Homesick at Home

I have spent the past 7 years of my life living in South Florida, and let me tell you, I absolutely love it.  I love the culture, the diversity, the food, the sun, the beach, the tourists, everything.  Even during the rainy season, the weather outshines that of the majority of  the US.

I have learned to fit in here, because believe me, I did not always.  It took a while to get used to kissing every single person you meet.  It took a while to get used to all of the types of people.  It took a while to get used to having Spanish music playing on the radio…and in church…and in school.  It just took a lot of getting used to after my drastic 1200-mile move from Western Pennsylvania.

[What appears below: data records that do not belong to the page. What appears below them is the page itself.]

(* ===== verification/MemberlogProps.v ===== *)
(** * What a core node does for the members who ask it

    A proposal is applied by the Raft that was asked or by the leader it was
    handed to, and goes no further; who asks for the directory ends up knowing
    what the core node has heard of whoever is a member. *)

From S2P Require Import Prelude Ids GroupSettings Events Membership Fixtures RaftLog RaftState Follower RaftFixtures CoreGroup CoreGroupProps CoreGroupFixtures Holders Heartbeats HeartbeatFixtures Directory Hooks Blobs Links RaftNetwork Memberlog.

(** ** Proposals *)

Section proposals.
Context `{RaftRpc} `{!Postcard} `{!HeartbeatCodec} `{Lookup}.

(** A signature and limits that the log is not asked to judge. *)
Definition proposable (signed : SignedEvent) : Prop := ∃ ev, event signed = Ok ev ∧ within_limits ev = Ok ().

Lemma propose_applied membership sender signed write hand_on i :
  propose membership sender signed write hand_on = AppliedAt i →
  proposable signed ∧
  (write = InTime (Wrote i (Ok ())) ∨
   is_core membership sender = false ∧
   ∃ leader addr, write = InTime (ForwardToLeader (Some leader) (Some addr)) ∧ hand_on leader addr = InTime (Ok i)).
Proof.
  unfold propose, proposable. destruct (event signed) as [ev|e]; [|done]. simpl.
  destruct (within_limits ev) as [[]|e] eqn:El; [|done].
  intros Hc. split; [by exists ev|]. unfold commit_or_forward in Hc.
  destruct write as [[j [[]|e]|[leader|] [addr|]|why]|]; simplify_eq/=; [by left|]. right.
  destruct (is_core membership sender); [done|]. split; [done|]. exists leader, addr. split; [done|].
  destruct (hand_on leader addr) as [[j|[]]|]; by simplify_eq/=.
Qed.

Lemma accept_log_applied p sender signed write hand_on i :
  accept_log p sender (Some (Propose signed)) write hand_on = Ok (Proposed (AppliedAt i)) →
  is_Some (log_seat p) ∧ propose (state (applied (store p))) sender signed write hand_on = AppliedAt i.
Proof. unfold accept_log. destruct (log_seat p) as [raft|]; [|done]. intros [= ?]. by split. Qed.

I was born and raised (until I was 12) in an itty bitty town tucked in the foothills of Allegheny Mountains about 40 miles north of Pittsburgh.  My dad owned pizza shops and we lived in a modest house across the street from a cow farm.  I had around 40 cousins that were relatively close in age to my siblings and I.  Basically, my life in Pennsylvania consisted of eating tons of pizza and running across many acres of land with lots of kids.

I am very fond of my childhood and all of the memories I have been left with.  I was a very happy kid.  As it goes for most children, things were easy and, of course, at times I miss it.

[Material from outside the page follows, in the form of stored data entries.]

(** A turn of [announce_protocol_support]: what it does after looking at
    [seen], and proposing if the log says less. *)
Definition announce_turn (me : MemberId) (max : N) (seen : MembershipState) (propose : MembershipEvent → result NodeError N)
  : option MembershipEvent * AnnounceNext :=
  if says_less me max seen then
    let ev := ProtocolSupported me max in
    (Some ev,
     match propose ev with
     | Ok _ => LookAgain
     | Err (EventRefused _) => UntilItChanges
     | Err _ => LookAgainAfter ANNOUNCE_RETRY
     end)
  else (None, UntilItChanges).
End proposing.

(** ** What a proposal comes to

    An index answered is one the group wrote and this node has applied; an
    event is signed anew only against a membership this node has reached; and
    an answer that is lost has the same event proposed to the membership it
    made itself. *)

Section props.
Context `{RaftConfig} `{!Postcard} `{!HeartbeatCodec} `{Lookup}.

Lemma catch_up_to_spec at_ seen later caught rest :
  catch_up_to at_ seen later = Ok (caught, rest) →
  (at_ ≤ changed_at caught)%N ∧ ∃ before, seen :: later = before ++ caught :: rest.
Proof.
  revert seen. induction later as [|s later IH]; intros seen; simpl.
  - case_bool_decide; [done|]. intros [= -> <-]. split; [lia|]. by exists [].
  - case_bool_decide; [|intros [= <- <-]; split; [lia|by exists []]].
    intros (Hle & before & ->)%IH. split; [done|]. by exists (seen :: before).
Qed.

Lemma catch_up_to_err at_ seen later e : catch_up_to at_ seen later = Err e → e = BehindTheGroup at_ ∧ Forall (λ s, (changed_at s < at_)%N) (seen :: later).
Proof.
  revert seen. induction later as [|s later IH]; intros seen; simpl; case_bool_decide; try done.
  - intros [= <-]. split; [done|]. by repeat constructor.
  - intros (-> & Hl)%IH. split; [done|]. by constructor.
Qed.

(** The signing of an event against a membership. *)
Definition signs (ev : MembershipEvent) (secret_key : SecretKey) (now : Timestamp) (s : MembershipState) (signed : SignedEvent) : Prop :=
  within_limits ev = Ok () ∧ sign secret_key ev now (changed_at s) = Ok signed.

(** That Raft, or the leader it named, or a peer wrote it and it was accepted. *)
Definition written (way : Way) (signed : SignedEvent) (index : N) : Prop :=
  match way with
  | ThroughRaft world =>
      ∃ k, (k < PROPOSE_ATTEMPTS)%nat ∧
        (client_write (world signed k) = Wrote index (Ok ()) ∨
         ∃ leader addr, client_write (world signed k) = ForwardToLeader (Some leader) (Some addr) ∧
           leader_answers (world signed k) leader addr = Ok index)
  | ThroughPeers sources me answers =>
      ∃ member addr, (member, addr) ∈ sources_core sources ∧ member ≠ me ∧ answers signed member addr = Ok index
  end.

Lemma commit_attempts_spec attempts k world unreached :
  match commit_attempts attempts k world unreached with
  | Ok index => ∃ j, (k ≤ j < k + attempts)%nat ∧
      (client_write (world j) = Wrote index (Ok ()) ∨
       ∃ leader addr, client_write (world j) = ForwardToLeader (Some leader) (Some addr) ∧
         leader_answers (world j) leader addr = Ok index)
  | Err (NotYetApplied _) => False
  | Err _ => True
  end.
Proof.
  revert k unreached. induction attempts as [|attempts IH]; intros k unreached; [by destruct unreached as [[]|]|].
  cbn [commit_attempts].
  assert (∀ u, match commit_attempts attempts (S k) world u with
    | Ok index => ∃ j, (k ≤ j < k + S attempts)%nat ∧
      (client_write (world j) = Wrote index (Ok ()) ∨
       ∃ leader addr, client_write (world j) = ForwardToLeader (Some leader) (Some addr) ∧
         leader_answers (world j) leader addr = Ok index)
    | Err (NotYetApplied _) => False | Err _ => True end) as IH'.
  { intros u. specialize (IH (S k) u). destruct (commit_attempts _ _ _ _) as [idx|]; [|done].
    destruct IH as (j & Hj & ?). exists j. split; [lia|done]. }
  destruct (client_write (world k)) as [i [[]|e]|[leader|] [addr|]|why] eqn:Ew;
    try (destruct (no_leader_emerged (world k)); [done|apply IH']); try done.
  - exists k. split; [lia|by left].
  - destruct (leader_answers (world k) leader addr) as [i|[]] eqn:El; try apply IH'; [|done].
    exists k. split; [lia|]. right. by exists leader, addr.
Qed.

Recently the “missing it” has been really intense, and I have grown to realize that it is not being a child that I miss, but my true home.  My family has recently gone on a trip to Pennsylvania without me, and in that time, I felt the homesick the most.

I do not miss the Western Pennsylvania culture or general mentality.  I do not miss the awful winter weather.  I do not miss the lack of diversity.

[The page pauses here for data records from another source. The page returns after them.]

#[export] Instance test_documents_laws : DocumentsLaws.
Proof.
  refine {| held := the_doc |}.
  - intros d a k e He. exact (is_filed d (a, k) e He).
  - intros p d es Hg. cbn in Hg. injection Hg as Hg. apply fmap_ok_inj in Hg as <-.
    split; [apply NoDup_under, is_filed|]. intros e. apply elem_of_under, is_filed.
  - intros p d es Hg. cbn in Hg. injection Hg as Hg. apply fmap_ok_inj in Hg as <-.
    pose proof (is_filed d) as Hf. split_and!.
    + apply NoDup_fmap_2_strong; [|by apply NoDup_filter, NoDup_under].
      intros x y [Hlx Hx]%list_elem_of_filter [Hly Hy]%list_elem_of_filter Hk.
      rewrite is_latest_spec in Hlx, Hly.
      assert (entry_author x = entry_author y) as Ha by (apply newer_false; auto).
      apply elem_of_under in Hx as [Hx _]; [|done]. apply elem_of_under in Hy as [Hy _]; [|done].
      rewrite Ha, Hk in Hx. congruence.
    + intros e [Hl Hin]%list_elem_of_filter. rewrite is_latest_spec in Hl.
      pose proof Hin as [He Hb]%elem_of_under; [|done]. split_and!; [done..|].
      intros a e' He'. destruct (Hf _ _ He') as [Ha Hk]. cbn in Ha, Hk.
      assert (newer e' e = false) as Hn.
      { apply Hl; [|done]. apply elem_of_under; [done|]. by rewrite Ha, Hk. }
      unfold newer in Hn. apply bool_decide_eq_false in Hn. lia.
    + intros a k e' He' Hb. destruct (Hf _ _ He') as [Ha Hk]. cbn in Ha, Hk.
      destruct (latest_exists (under p (the_doc d)) k e') as (x & Hx & Hkx & Hl).
      * apply elem_of_under; [done|]. by rewrite Ha, Hk.
      * done.
      * exists x. split; [|done]. by apply list_elem_of_filter.
  - intros a k v now d d' a' k' Hs. cbn in Hs. injection Hs as <-. cbn. unfold write_entry.
    case_decide as Hd; [by destruct Hd as [-> ->]; rewrite lookup_insert_eq|].
    rewrite lookup_insert_ne by (intros [= -> ->]; by destruct Hd).
    case_decide as Hb.
    + apply map_lookup_filter_None. right. intros e _ Hno. cbn in Hno. tauto.
    + destruct (the_doc d !! (a', k')) as [e|] eqn:E.
      * apply map_lookup_filter_Some. split; [done|]. cbn. tauto.
      * apply map_lookup_filter_None. by left.
  - intros a k now d d' a' k' Hs. cbn in Hs. injection Hs as <-. cbn. unfold delete_beneath.
    case_decide as Hb.
    + apply map_lookup_filter_None. right. intros e _ Hno. cbn in Hno. tauto.
    + destruct (the_doc d !! (a', k')) as [e|] eqn:E.
      * apply map_lookup_filter_Some. split; [done|]. cbn. tauto.
      * apply map_lookup_filter_None. by left.
Defined.

(** ** Members 1 and 2 rate an item *)

(** Every content is here, as the one byte string there is. *)
Definition all_here (v : list N) : ContentWorld := {|
  has_content _ := Ok (Complete (N.of_nat (length v)));
  reads_content _ := Ok v;
  is_public_key _ := true;
|}.

Definition empty_doc : FiledDoc := MkFiled ∅ (map_Forall_empty _).
Definition stars (n : N) : list N := encode_rating (MkRating n).
Definition rating_key (m : N) : string := encode_community (RatingKey (MkItemId (id32 7)) (member m)).
Definition after {A} (d : A) (r : result string A) : A := match r with Ok d => d | Err _ => d end.
Definition rated (author named at_ : N) (d : FiledDoc) : FiledDoc :=
  after d (set_bytes (member_id32 (member author)) (rating_key named) (stars 5) at_ d).

Lemma set_ok (a : Id32) k v now (d : FiledDoc) :
  set_bytes a k v now d = Ok (after d (set_bytes a k v now d)).
Proof. reflexivity. Qed.
Lemma del_ok (a : Id32) k now (d : FiledDoc) : del a k now d = Ok (after d (del a k now d)).
Proof. reflexivity. Qed.
Lemma put_ok (m : MemberId) k v now (d : FiledDoc) :
  put m now k v (Some d) = (Some (after d (set_bytes (member_id32 m) k v now d)), Ok tt).
Proof. reflexivity. Qed.
Lemma delete_ok (m : MemberId) k now (d : FiledDoc) :
  delete_entry m now k (Some d) = (Some (after d (del (member_id32 m) k now d)), Ok tt).
Proof. reflexivity. Qed.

What I miss is the comfort and familiarity of specific smells, tastes, and sensations, such as the smell of dusk (don’t laugh…this is a thing.)  I miss going to the little ice cream shop up the hill from my elementary school, which I still go to with my best friend from kindergarten everytime I visit.  I miss the home fries and cinnamon rolls at “The Calico” that I used to eat every sunday after church.  I miss the smell of cow poop on a hot day (this is definitely something only I would like.)

I miss the smell of my grandma’s house.  I miss my cousins who I used to adventure with. I miss holidays that were more than our average family dinner.  I miss being able to meet my new cousins when they are born.

I have never felt more homesick in my own house as I do now with tears burning my eyes.  I have grown so much as a person since moving to Florida (puberty and high school and college do that to you) that I can never really see myself going back to a small town.  Even though they are so cozy and comfortable, I would be doing no service to myself to stay hidden in my comfort zone for the rest of my days.  It hurts my heart to know that my future children will most likely not grow up with the same “small town” childhood experiences that I had, but it is a reality I will face.

One day, I will take my kids to meet their great-grandparents and cousins.  I will  take them to get ice cream where my mom took me.  I will take them to their grandpa’s pizza shop and down to the trails where my family used to bike.  We will play in the “crick” and walk in the cemetery (another strange childhood pastime of mine).  They will get to see where their mother began her journey to becoming who she will be on that day.

Although over a third of my life (and the majority of my growth) has taken place in the Sunshine State, my roots run deep in the Keystone State.  I will forever be grateful for my humble beginning…even though this period of my life is quite humble, too.